• [Action item] Write out the data once more, exactly as it reads.

Supplied material below:

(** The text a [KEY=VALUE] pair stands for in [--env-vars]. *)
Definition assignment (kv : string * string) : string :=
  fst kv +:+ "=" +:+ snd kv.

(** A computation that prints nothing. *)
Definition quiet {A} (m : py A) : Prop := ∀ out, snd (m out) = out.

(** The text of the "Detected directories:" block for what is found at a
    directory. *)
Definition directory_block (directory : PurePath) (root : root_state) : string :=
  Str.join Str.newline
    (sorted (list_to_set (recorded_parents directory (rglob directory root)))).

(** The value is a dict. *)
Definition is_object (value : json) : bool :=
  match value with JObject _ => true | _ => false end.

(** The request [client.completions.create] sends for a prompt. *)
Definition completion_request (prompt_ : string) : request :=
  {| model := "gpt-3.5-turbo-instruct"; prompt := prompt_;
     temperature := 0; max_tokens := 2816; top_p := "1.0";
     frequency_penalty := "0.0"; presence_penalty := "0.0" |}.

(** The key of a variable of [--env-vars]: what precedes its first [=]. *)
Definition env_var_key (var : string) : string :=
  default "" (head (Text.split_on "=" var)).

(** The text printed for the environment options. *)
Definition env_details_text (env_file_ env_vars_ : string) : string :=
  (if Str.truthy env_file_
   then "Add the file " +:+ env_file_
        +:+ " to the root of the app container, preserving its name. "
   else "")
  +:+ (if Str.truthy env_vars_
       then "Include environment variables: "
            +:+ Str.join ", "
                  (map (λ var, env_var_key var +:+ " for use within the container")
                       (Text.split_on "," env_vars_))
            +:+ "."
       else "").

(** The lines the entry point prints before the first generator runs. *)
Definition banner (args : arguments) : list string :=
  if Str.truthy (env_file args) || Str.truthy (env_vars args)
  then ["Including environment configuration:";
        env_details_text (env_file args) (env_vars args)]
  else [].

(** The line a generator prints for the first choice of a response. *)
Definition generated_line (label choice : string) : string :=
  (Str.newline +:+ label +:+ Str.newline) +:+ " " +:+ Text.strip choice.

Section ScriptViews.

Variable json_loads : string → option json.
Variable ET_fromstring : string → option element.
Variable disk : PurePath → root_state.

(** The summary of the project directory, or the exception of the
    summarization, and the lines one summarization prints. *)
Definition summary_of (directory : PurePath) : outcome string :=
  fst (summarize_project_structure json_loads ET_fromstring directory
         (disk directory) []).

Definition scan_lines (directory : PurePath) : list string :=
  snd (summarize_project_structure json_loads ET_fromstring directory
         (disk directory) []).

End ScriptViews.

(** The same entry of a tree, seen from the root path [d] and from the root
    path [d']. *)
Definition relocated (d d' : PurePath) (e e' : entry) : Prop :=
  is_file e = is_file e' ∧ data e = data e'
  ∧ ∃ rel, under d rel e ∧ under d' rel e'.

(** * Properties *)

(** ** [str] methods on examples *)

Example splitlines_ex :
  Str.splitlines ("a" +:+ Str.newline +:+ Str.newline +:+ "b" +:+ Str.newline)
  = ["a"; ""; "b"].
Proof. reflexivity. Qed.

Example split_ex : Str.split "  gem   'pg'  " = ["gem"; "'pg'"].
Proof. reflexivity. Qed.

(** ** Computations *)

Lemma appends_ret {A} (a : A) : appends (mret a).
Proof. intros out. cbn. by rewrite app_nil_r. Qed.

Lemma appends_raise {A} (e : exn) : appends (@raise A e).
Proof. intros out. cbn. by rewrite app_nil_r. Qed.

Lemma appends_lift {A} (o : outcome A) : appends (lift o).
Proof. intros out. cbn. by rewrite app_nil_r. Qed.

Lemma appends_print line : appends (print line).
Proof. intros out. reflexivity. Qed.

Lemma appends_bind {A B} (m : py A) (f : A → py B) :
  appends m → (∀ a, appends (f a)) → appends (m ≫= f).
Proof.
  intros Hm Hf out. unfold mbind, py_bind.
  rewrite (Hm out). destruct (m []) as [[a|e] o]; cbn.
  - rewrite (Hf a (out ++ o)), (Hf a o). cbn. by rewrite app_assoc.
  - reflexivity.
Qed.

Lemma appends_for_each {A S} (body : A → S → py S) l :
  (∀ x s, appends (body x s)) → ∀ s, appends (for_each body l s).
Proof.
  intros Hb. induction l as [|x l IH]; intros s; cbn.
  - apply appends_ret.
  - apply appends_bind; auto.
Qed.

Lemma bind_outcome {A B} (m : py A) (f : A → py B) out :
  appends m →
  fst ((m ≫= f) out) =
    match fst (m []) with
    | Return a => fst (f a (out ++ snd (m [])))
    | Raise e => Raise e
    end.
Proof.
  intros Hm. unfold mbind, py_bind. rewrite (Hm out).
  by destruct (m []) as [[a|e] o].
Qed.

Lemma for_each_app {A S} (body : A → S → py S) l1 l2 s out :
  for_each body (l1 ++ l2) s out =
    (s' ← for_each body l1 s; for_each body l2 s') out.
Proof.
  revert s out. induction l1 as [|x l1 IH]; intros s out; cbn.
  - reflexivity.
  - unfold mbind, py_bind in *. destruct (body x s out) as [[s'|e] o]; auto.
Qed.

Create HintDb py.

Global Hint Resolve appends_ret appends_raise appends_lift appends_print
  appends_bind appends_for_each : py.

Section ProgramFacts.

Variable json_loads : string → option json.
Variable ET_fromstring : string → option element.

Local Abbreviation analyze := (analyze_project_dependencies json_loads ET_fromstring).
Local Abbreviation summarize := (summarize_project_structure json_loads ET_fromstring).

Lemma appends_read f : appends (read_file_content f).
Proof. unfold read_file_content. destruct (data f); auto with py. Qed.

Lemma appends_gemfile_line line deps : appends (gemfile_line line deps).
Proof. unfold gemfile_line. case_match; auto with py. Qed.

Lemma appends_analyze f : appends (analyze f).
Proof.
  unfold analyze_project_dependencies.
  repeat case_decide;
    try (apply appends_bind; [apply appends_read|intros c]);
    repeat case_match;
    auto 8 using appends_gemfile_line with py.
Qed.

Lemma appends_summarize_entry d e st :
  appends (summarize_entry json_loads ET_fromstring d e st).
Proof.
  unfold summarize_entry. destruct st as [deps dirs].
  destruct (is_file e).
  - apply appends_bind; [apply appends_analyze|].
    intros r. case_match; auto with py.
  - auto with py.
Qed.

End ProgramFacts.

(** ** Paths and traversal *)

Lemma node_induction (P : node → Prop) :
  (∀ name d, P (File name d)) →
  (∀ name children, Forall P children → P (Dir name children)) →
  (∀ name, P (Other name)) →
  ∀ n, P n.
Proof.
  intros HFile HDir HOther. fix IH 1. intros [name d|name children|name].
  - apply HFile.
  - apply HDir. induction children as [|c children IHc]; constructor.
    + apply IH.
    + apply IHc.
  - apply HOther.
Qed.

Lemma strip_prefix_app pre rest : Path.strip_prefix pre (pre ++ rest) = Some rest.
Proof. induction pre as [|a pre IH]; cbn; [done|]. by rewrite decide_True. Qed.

End of Supplied material.

• [Reply]
(** The text a [KEY=VALUE] pair stands for in [--env-vars]. *)
Definition assignment (kv : string * string) : string :=
  fst kv +:+ "=" +:+ snd kv.

(** A computation that prints nothing. *)
Definition quiet {A} (m : py A) : Prop := ∀ out, snd (m out) = out.

(** The text of the "Detected directories:" block for what is found at a
    directory. *)
Definition directory_block (directory : PurePath) (root : root_state) : string :=
  Str.join Str.newline
    (sorted (list_to_set (recorded_parents directory (rglob directory root)))).

(** The value is a dict. *)
Definition is_object (value : json) : bool :=
  match value with JObject _ => true | _ => false end.

(** The request [client.completions.create] sends for a prompt. *)
Definition completion_request (prompt_ : string) : request :=
  {| model := "gpt-3.5-turbo-instruct"; prompt := prompt_;
     temperature := 0; max_tokens := 2816; top_p := "1.0";
     frequency_penalty := "0.0"; presence_penalty := "0.0" |}.

(** The key of a variable of [--env-vars]: what precedes its first [=]. *)
Definition env_var_key (var : string) : string :=
  default "" (head (Text.split_on "=" var)).

(** The text printed for the environment options. *)
Definition env_details_text (env_file_ env_vars_ : string) : string :=
  (if Str.truthy env_file_
   then "Add the file " +:+ env_file_
        +:+ " to the root of the app container, preserving its name. "
   else "")
  +:+ (if Str.truthy env_vars_
       then "Include environment variables: "
            +:+ Str.join ", "
                  (map (λ var, env_var_key var +:+ " for use within the container")
                       (Text.split_on "," env_vars_))
            +:+ "."
       else "").

(** The lines the entry point prints before the first generator runs. *)
Definition banner (args : arguments) : list string :=
  if Str.truthy (env_file args) || Str.truthy (env_vars args)
  then ["Including environment configuration:";
        env_details_text (env_file args) (env_vars args)]
  else [].

(** The line a generator prints for the first choice of a response. *)
Definition generated_line (label choice : string) : string :=
  (Str.newline +:+ label +:+ Str.newline) +:+ " " +:+ Text.strip choice.

Section ScriptViews.

Variable json_loads : string → option json.
Variable ET_fromstring : string → option element.
Variable disk : PurePath → root_state.

(** The summary of the project directory, or the exception of the
    summarization, and the lines one summarization prints. *)
Definition summary_of (directory : PurePath) : outcome string :=
  fst (summarize_project_structure json_loads ET_fromstring directory
         (disk directory) []).

Definition scan_lines (directory : PurePath) : list string :=
  snd (summarize_project_structure json_loads ET_fromstring directory
         (disk directory) []).

End ScriptViews.

(** The same entry of a tree, seen from the root path [d] and from the root
    path [d']. *)
Definition relocated (d d' : PurePath) (e e' : entry) : Prop :=
  is_file e = is_file e' ∧ data e = data e'
  ∧ ∃ rel, under d rel e ∧ under d' rel e'.

(** * Properties *)

(** ** [str] methods on examples *)

Example splitlines_ex :
  Str.splitlines ("a" +:+ Str.newline +:+ Str.newline +:+ "b" +:+ Str.newline)
  = ["a"; ""; "b"].
Proof. reflexivity. Qed.

Example split_ex : Str.split "  gem   'pg'  " = ["gem"; "'pg'"].
Proof. reflexivity. Qed.

(** ** Computations *)

Lemma appends_ret {A} (a : A) : appends (mret a).
Proof. intros out. cbn. by rewrite app_nil_r. Qed.

Lemma appends_raise {A} (e : exn) : appends (@raise A e).
Proof. intros out. cbn. by rewrite app_nil_r. Qed.

Lemma appends_lift {A} (o : outcome A) : appends (lift o).
Proof. intros out. cbn. by rewrite app_nil_r. Qed.

Lemma appends_print line : appends (print line).
Proof. intros out. reflexivity. Qed.

Lemma appends_bind {A B} (m : py A) (f : A → py B) :
  appends m → (∀ a, appends (f a)) → appends (m ≫= f).
Proof.
  intros Hm Hf out. unfold mbind, py_bind.
  rewrite (Hm out). destruct (m []) as [[a|e] o]; cbn.
  - rewrite (Hf a (out ++ o)), (Hf a o). cbn. by rewrite app_assoc.
  - reflexivity.
Qed.

Lemma appends_for_each {A S} (body : A → S → py S) l :
  (∀ x s, appends (body x s)) → ∀ s, appends (for_each body l s).
Proof.
  intros Hb. induction l as [|x l IH]; intros s; cbn.
  - apply appends_ret.
  - apply appends_bind; auto.
Qed.

Lemma bind_outcome {A B} (m : py A) (f : A → py B) out :
  appends m →
  fst ((m ≫= f) out) =
    match fst (m []) with
    | Return a => fst (f a (out ++ snd (m [])))
    | Raise e => Raise e
    end.
Proof.
  intros Hm. unfold mbind, py_bind. rewrite (Hm out).
  by destruct (m []) as [[a|e] o].
Qed.

Lemma for_each_app {A S} (body : A → S → py S) l1 l2 s out :
  for_each body (l1 ++ l2) s out =
    (s' ← for_each body l1 s; for_each body l2 s') out.
Proof.
  revert s out. induction l1 as [|x l1 IH]; intros s out; cbn.
  - reflexivity.
  - unfold mbind, py_bind in *. destruct (body x s out) as [[s'|e] o]; auto.
Qed.

Create HintDb py.

Global Hint Resolve appends_ret appends_raise appends_lift appends_print
  appends_bind appends_for_each : py.

Section ProgramFacts.

Variable json_loads : string → option json.
Variable ET_fromstring : string → option element.

Local Abbreviation analyze := (analyze_project_dependencies json_loads ET_fromstring).
Local Abbreviation summarize := (summarize_project_structure json_loads ET_fromstring).

Lemma appends_read f : appends (read_file_content f).
Proof. unfold read_file_content. destruct (data f); auto with py. Qed.

Lemma appends_gemfile_line line deps : appends (gemfile_line line deps).
Proof. unfold gemfile_line. case_match; auto with py. Qed.

Lemma appends_analyze f : appends (analyze f).
Proof.
  unfold analyze_project_dependencies.
  repeat case_decide;
    try (apply appends_bind; [apply appends_read|intros c]);
    repeat case_match;
    auto 8 using appends_gemfile_line with py.
Qed.

Lemma appends_summarize_entry d e st :
  appends (summarize_entry json_loads ET_fromstring d e st).
Proof.
  unfold summarize_entry. destruct st as [deps dirs].
  destruct (is_file e).
  - apply appends_bind; [apply appends_analyze|].
    intros r. case_match; auto with py.
  - auto with py.
Qed.

End ProgramFacts.

(** ** Paths and traversal *)

Lemma node_induction (P : node → Prop) :
  (∀ name d, P (File name d)) →
  (∀ name children, Forall P children → P (Dir name children)) →
  (∀ name, P (Other name)) →
  ∀ n, P n.
Proof.
  intros HFile HDir HOther. fix IH 1. intros [name d|name children|name].
  - apply HFile.
  - apply HDir. induction children as [|c children IHc]; constructor.
    + apply IH.
    + apply IHc.
  - apply HOther.
Qed.

Lemma strip_prefix_app pre rest : Path.strip_prefix pre (pre ++ rest) = Some rest.
Proof. induction pre as [|a pre IH]; cbn; [done|]. by rewrite decide_True. Qed.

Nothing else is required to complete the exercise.